Optic Nerve Lesions: Adjunct Imaging in MS

Optic nerve imaging, while not mandatory for dissemination in space, can confirm optic nerve involvement in MS and exclude alternative diagnoses in atypical optic neuropathies. Coronal fat-suppressed T2-weighted sequences and post-contrast fat-suppressed T1-weighted sequences are recommended.

Typical acute optic nerve lesions exhibit T2 hyperintensity, swelling, and contrast enhancement. Chronic lesions show atrophy and T2 hyperintensity.

Green Flags (Typical MS Features):

  • T2 hyperintensity in the optic nerve.
  • Optic nerve swelling (acute lesions).
  • Contrast enhancement (acute lesions).

Red Flags (Atypical Features Suggesting Alternatives):

  • Posterior optic nerve involvement including the chiasm (NMOSD).
  • Simultaneous bilateral optic nerve involvement (NMOSD, anti-MOG-antibody mediated disease).
  • Long optic nerve lesion (NMOSD, anti-MOG-antibody mediated disease).
  • Perioptic nerve sheath enhancement extending beyond the nerve (granulomatous disease, tumor, infection, anti-MOG-IgG disease).
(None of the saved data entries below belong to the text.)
(* ===== verification/Collector.v ===== *)
(** * The observation collector

    [apps/admin-api/src/observation-store.ts]: the snapshot of an instance that
    is the caller's own ([ownedSnapshot]), the cycle that takes one of every
    live instance ([ObservationCollector.tick]), what is stored of it ([save]),
    and the gauges a scrape reads.

    One process at a time collects: it holds a session lock of PostgreSQL
    through a connection of its own, its [leader].  The connection may break
    while the process waits; the [error] event then runs [lostLeadership] and
    every later query on the connection fails.  The event is part of the
    interference of the world: the memory of the process belongs to the state
    beside the database.  The transaction that saves an observation is one
    step: a connection that breaks within it is not modelled, only one that
    broke before. *)
From Stdlib Require Import ZArith Lia Sorted.
From stdpp Require Import base tactics list option strings gmap relations sorting.
From S2P Require Import Prelude Regex Effects Catalog Json Contract Database Http Statistics Kubernetes ClusterClient.
From S2P Require Import Diagnostics Observations.

(** ** [ownedSnapshot] *)

(** A row of the query: the binding with the namespace of its project. *)
Record ObservedBinding := MkObservedBinding {
  bb_id : string; bb_project_id : string; bb_kubernetes_uid : string; bb_template_name : string;
  bb_template_version : option string; bb_namespace : string; bb_resource_name : string }.

Definition code (s : string) : string := if test safe_pattern s then s else "Unknown".
Definition snapshot_condition (generation : option Z) (c : Condition) : SnapshotCondition :=
  {| sc_type := code (cd_type c);
     sc_status := if includes ["True"; "False"; "Unknown"] (cd_status c) then cd_status c else "Unknown";
     sc_reason := code (cd_reason c); sc_current := oeq (cd_observedGeneration c) generation |}.
Definition foreign_object (object : CacheObject) (binding : ObservedBinding) : bool :=
  negb (oeq (md_uid (co_metadata object)) (Some (bb_kubernetes_uid binding))) ||
  negb (String.eqb (sp_instanceId (co_spec object)) (bb_id binding)) ||
  negb (String.eqb (sp_projectId (co_spec object)) (bb_project_id binding)) ||
  negb (String.eqb (md_namespace (co_metadata object)) (bb_namespace binding)) ||
  negb (String.eqb (md_name (co_metadata object)) (bb_resource_name binding)) ||
  negb (String.eqb (tr_name (sp_templateRef (co_spec object))) (bb_template_name binding)) ||
  negb (oeq (Some (tr_version (sp_templateRef (co_spec object)))) (bb_template_version binding)).
Definition is_ready (c : SnapshotCondition) : bool :=
  String.eqb (sc_type c) "Ready" && String.eqb (sc_status c) "True" && sc_current c.
Definition ownedSnapshot (object : CacheObject) (binding : ObservedBinding) : res Snapshot :=
  when_throw (foreign_object object binding) (JsError "Observation ownership conflict") ;;
  let generation := md_generation (co_metadata object) in
  let conditions := snapshot_condition generation <$> take 20 (default [] (co_status object ≫= ss_conditions)) in
  let suspended := String.eqb (sp_desiredState (co_spec object)) "Suspended" in
  mret {| sn_phase := if truthy (md_deletionTimestamp (co_metadata object)) then Deleting
                      else if suspended then Suspended
                      else if existsb is_ready conditions then Ready else Starting;
          sn_collection := if suspended then CollectionSuspended else CollectionUnsupported;
          sn_generation := generation; sn_conditions := conditions; sn_statistics := None;
          sn_eventsCollection := None |}.
(** A failed operation that can be resumed. *)
Definition resumable (op : Operation) : bool :=
  let deleting := bool_decide (op_kind op = InstanceDelete) in
  let recoveringCreate := bool_decide (op_kind op ∈ [InstanceCreate; InstanceReclaim]) &&
                          oeq (op_target_generation op) None in
  bool_decide (op_state op = Failed) &&
  (deleting || recoveringCreate ||
   bool_decide (op_kind op ∈ [InstanceCreate; InstanceReclaim; InstanceUpdate; InstanceRotate]) &&
   negb (oeq (op_target_generation op) None)).

Definition still_available (op : Operation) (b : Binding) : bool :=
  let deleting := bool_decide (op_kind op = InstanceDelete) in
  let recoveringCreate := bool_decide (op_kind op ∈ [InstanceCreate; InstanceReclaim]) &&
                          oeq (op_target_generation op) None in
  (recoveringCreate || truthy (bi_kubernetes_uid b)) &&
  (if deleting
   then bool_decide (bi_lifecycle b = LDeleting) && oeq (rq_uid (op_request op)) (bi_kubernetes_uid b)
   else negb (bool_decide (bi_lifecycle b ∈ [LDeleting; LDeleted; LDetached]))).

(** [created_at >= $3] against a JavaScript date: whole milliseconds. *)
Definition newer (op other : Operation) : bool :=
  oeq (op_instance_id other) (op_instance_id op) && negb (oeq (op_instance_id op) None) &&
  negb (String.eqb (op_id other) (op_id op)) &&
  (js_date (op_created_at op) * 1000 <=? op_created_at other).

Definition resume_row (now : Z) (op : Operation) : Operation :=
  op <| op_state := Reconciling |> <| op_error_code := None |> <| op_worker_id := None |>
     <| op_lease_until := None |> <| op_next_attempt_at := now |>
     <| op_deadline_at := now + seconds (20 * 60) |> <| op_updated_at := now |>.

(** The unique index on active operations, when an update makes one active. *)
Definition resume_operation (operationId : string) (now : Z) (db : DB) : res () * DB :=
  match db_operations db !! operationId with
  | None => (Ok tt, db)
  | Some op =>
      if existsb (λ o, negb (String.eqb (op_id o) operationId) && both_active (resume_row now op) o)
           (rows (db_operations db))
      then (Throw (PgUnique "operations_one_active"), db)
      else (Ok tt, db <| db_operations ::= <[operationId := resume_row now op]> |>)
  end.
Definition insert_retry (projectId key operationId : string) (db : DB) : res () * DB :=
  if bool_decide (is_Some (db_retries db !! (projectId, key))) then (Throw (PgUnique "operation_retries_pkey"), db)
  else (Ok tt, db <| db_retries ::= <[(projectId, key) := operationId]> |>).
Emerging MRI Techniques for Enhanced MS Diagnosis

Central Vein Sign: Increasing Specificity

The central vein sign (CVS), visualized with high-resolution 3D T2*-weighted MRI, reflects the perivenular nature of MS lesions. Detecting a vein within a lesion increases the likelihood of it being an MS lesion compared to other white matter lesions. CVS is being investigated as a potential marker to improve diagnostic specificity for MS.

Subpial Demyelination: Advanced Imaging Insights

Subpial demyelination, a highly specific cortical lesion type in MS, is often missed with standard MRI. Ultra-high field 7T MRI with T2* or MP2RAGE sequences improves visualization, offering potential for enhanced diagnostic accuracy and understanding of cortical pathology in MS.

Smoldering/Slowly Expanding Lesions: Implications for Progression

Smoldering or slowly expanding lesions, characterized by a hypointense rim on susceptibility-based MRI, represent chronic active lesions associated with ongoing tissue damage and disease progression. Identifying these lesions in vivo holds promise for monitoring disease activity and prognosis, potentially refining the neurology standard of care in progressive MS.

Conclusion

Accurate MRI interpretation is fundamental to the neurology standard of care for diagnosing multiple sclerosis. While MRI is highly sensitive for detecting white matter lesions, specificity requires careful attention to lesion characteristics, distribution patterns, and the consideration of ‘red flags’ that suggest alternative diagnoses. This guide emphasizes the importance of integrating clinical context with detailed MRI analysis to minimize misdiagnosis and optimize patient care in MS. Ongoing advancements in MRI techniques, such as central vein sign imaging and visualization of smoldering lesions, hold promise for further refining diagnostic accuracy and our understanding of MS pathogenesis, ultimately leading to improved patient outcomes.